Yep.  That’s what I want.

I watch my friends go on getaways, see women head off to retreats, and although they sound wonderful I really don’t want to go.  Why?  Because although it’s a nice break, I know that when I get back the hole will only be deeper.  Getting away isn’t solving my problem; it’s hiding it from myself.

I want one full week alone in my house.

I want to clean it, organize it, and then have it stay that way while I move on to other projects that I never get to because I’m forever preparing food, cleaning up food, washing clothes, putting away clothes, picking up clothes…. you get the picture.

I want to have my kitchen counters stay clean for more than 5 minutes.

I want to clean my basement.

I want to read a book without worrying that I’ll forget to pick someone up.

I want to go through pictures, school papers, memories, and be able to sort & organize them without helpers.

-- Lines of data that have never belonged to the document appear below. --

(** What [newIPRouteBody] reads in the batch for the message it returns. *)
Lemma newIPRouteBody_fields (dst : pathList) (selfRouteWithdraw : bool)
    (body : IPRouteBody) (w : bool) :
  newIPRouteBody dst selfRouteWithdraw = Some (Some body, w) ->
  exists (path : Path) (rest : list Path) (info : PeerInfo) (plen : Z),
    filterOutExternalPath dst = path :: rest
    /\ GetSource path = Some info
    /\ route_plen path = Some plen
    /\ nlri_typed (GetNlri path) = true
    /\ is_IPv4_family (GetRouteFamily path) || is_IPv6_family (GetRouteFamily path) = true
    /\ Prefix body = family_conv (GetRouteFamily path) (nlri_Prefix (GetNlri path))
    /\ (plen =? 0) && (PathLocalIdentifier (GetNlri path) =? 0) = false
    /\ Type_ body = ROUTE_BGP
    /\ SAFI body = SAFI_UNICAST
    /\ PrefixLength body = uint8 plen
    /\ Flags body
       = community_flags
           (if AS info =? LocalAS info then flag_or FLAG_IBGP FLAG_INTERNAL
            else if 0 <? MultihopTtl info then FLAG_INTERNAL
            else FLAG_none) (GetCommunities path)
    /\ Metric body = (GetMed path).1
    /\ has_metric (Message_ body) = negb (GetMed path).2
    /\ has_aspath (Message_ body)
       = (0 <? GetAsPathLen path)
         && match GetAsPath path with
            | Some serialized => bool_decide (3 < length serialized)%nat
            | None => false
            end
    /\ Aux body
       = (if 0 <? GetAsPathLen path then
            match GetAsPath path with
            | Some serialized =>
                if bool_decide (3 < length serialized)%nat then drop 3 serialized
                else serialized
            | None => []
            end
          else [])
    /\ has_path_id (Message_ body) = (plen =? 0)
    /\ PathId body = (if plen =? 0 then PathLocalIdentifier (GetNlri path) else 0).
Proof.
  unfold newIPRouteBody.
  destruct (filterOutExternalPath dst) as [|path rest]; [discriminate |].
  fold (is_IPv4_family (GetRouteFamily path)). fold (is_IPv6_family (GetRouteFamily path)).
  intros H. exists path, rest.
  assert (Hcase : exists nlri prefix nexthops,
             (if bool_decide (GetRouteFamily path = RF_IPv4_UC)
              then type_assert IPAddrPrefix (GetNlri path)
              else if is_IPv4_family (GetRouteFamily path)
                   then type_assert LabeledVPNIPAddrPrefix (GetNlri path)
                   else if bool_decide (GetRouteFamily path = RF_IPv6_UC)
                        then type_assert IPv6AddrPrefix (GetNlri path)
                        else type_assert LabeledVPNIPv6AddrPrefix (GetNlri path))
             = Some nlri
             /\ is_IPv4_family (GetRouteFamily path) || is_IPv6_family (GetRouteFamily path)
                = true
             /\ prefix = family_conv (GetRouteFamily path) (nlri_Prefix nlri)
             /\ newIPRouteBody_assemble path
                  (SplitN (nlri_String (GetNlri path)) "/" 2) prefix nexthops
                = Some (Some body, w)).
  { unfold family_conv.
    destruct (is_IPv4_family (GetRouteFamily path)) eqn:E4.
    - match type of H with (?a ≫= _) = _ => destruct a as [nlri|] eqn:Ea end;
        simpl in H; [|discriminate].
      eexists nlri, _, _. split; [|split; [reflexivity | split; [reflexivity | exact H]]].
      try destruct (bool_decide (GetRouteFamily path = RF_IPv4_UC));
        first [reflexivity | exact Ea].
    - destruct (is_IPv6_family (GetRouteFamily path)) eqn:E6; [|discriminate].
      match type of H with (?a ≫= _) = _ => destruct a as [nlri|] eqn:Ea end;
        simpl in H; [|discriminate].
      eexists nlri, _, _. split; [|split; [reflexivity | split; [reflexivity | exact H]]].
      assert (E4' : bool_decide (GetRouteFamily path = RF_IPv4_UC) = false).
      { unfold is_IPv4_family in E4. apply orb_false_iff in E4 as [E4 _]. exact E4. }
      rewrite E4'. first [reflexivity | exact Ea]. }
  destruct Hcase as (nlri & prefix & nexthops & Ha & Hrf & Hp & Has).
  assert (Hn : nlri = GetNlri path /\ nlri_typed (GetNlri path) = true).
  { unfold GetRouteFamily, GetNlri in *.
    destruct (bool_decide (nlri_RouteFamily (path_nlri path) = RF_IPv4_UC));
      [|destruct (is_IPv4_family (nlri_RouteFamily (path_nlri path)));
        [|destruct (bool_decide (nlri_RouteFamily (path_nlri path) = RF_IPv6_UC))]];
      (eapply type_assert_typed; [|exact Ha]); discriminate. }
  destruct Hn as [-> Ht].
  destruct (newIPRouteBody_assemble_inv _ _ _ _ _ _ Has) as (_ & Hpre & _ & _).
  destruct (newIPRouteBody_assemble_fields _ _ _ _ _ _ Has)
    as (l1 & info & Hl & Hs & Hd & F).
  exists info, (ParseUint10 l1 8).1.
  split; [reflexivity |]. split; [exact Hs |].
  split; [unfold route_plen; rewrite Hl; reflexivity |].
  split; [exact Ht |]. split; [exact Hrf |].
  split; [rewrite Hpre; exact Hp |]. split; [exact Hd |]. exact F.
Qed.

I want to purge my house without input from 8 children.

I want to sleep.

I want to gather myself, get things in order for the long term, and prepare for the road ahead.

I want quiet.

And on the hard days when I really let myself dream of what I’d do, I start to think, “Hmmm. One week might not be enough!  I might need two!”  And then I quickly remind myself that I’d better just shoot for one, or my husband might send the children back ALONE because he needed some space, too.  And I really like him and would most definitely want him to come back WITH them.  So I’m okay with one week.

Yes, crazy lady that I am, I want to be home alone.

The funny thing is that there is probably nothing that is less likely to happen in my life.  Not for years and years and years.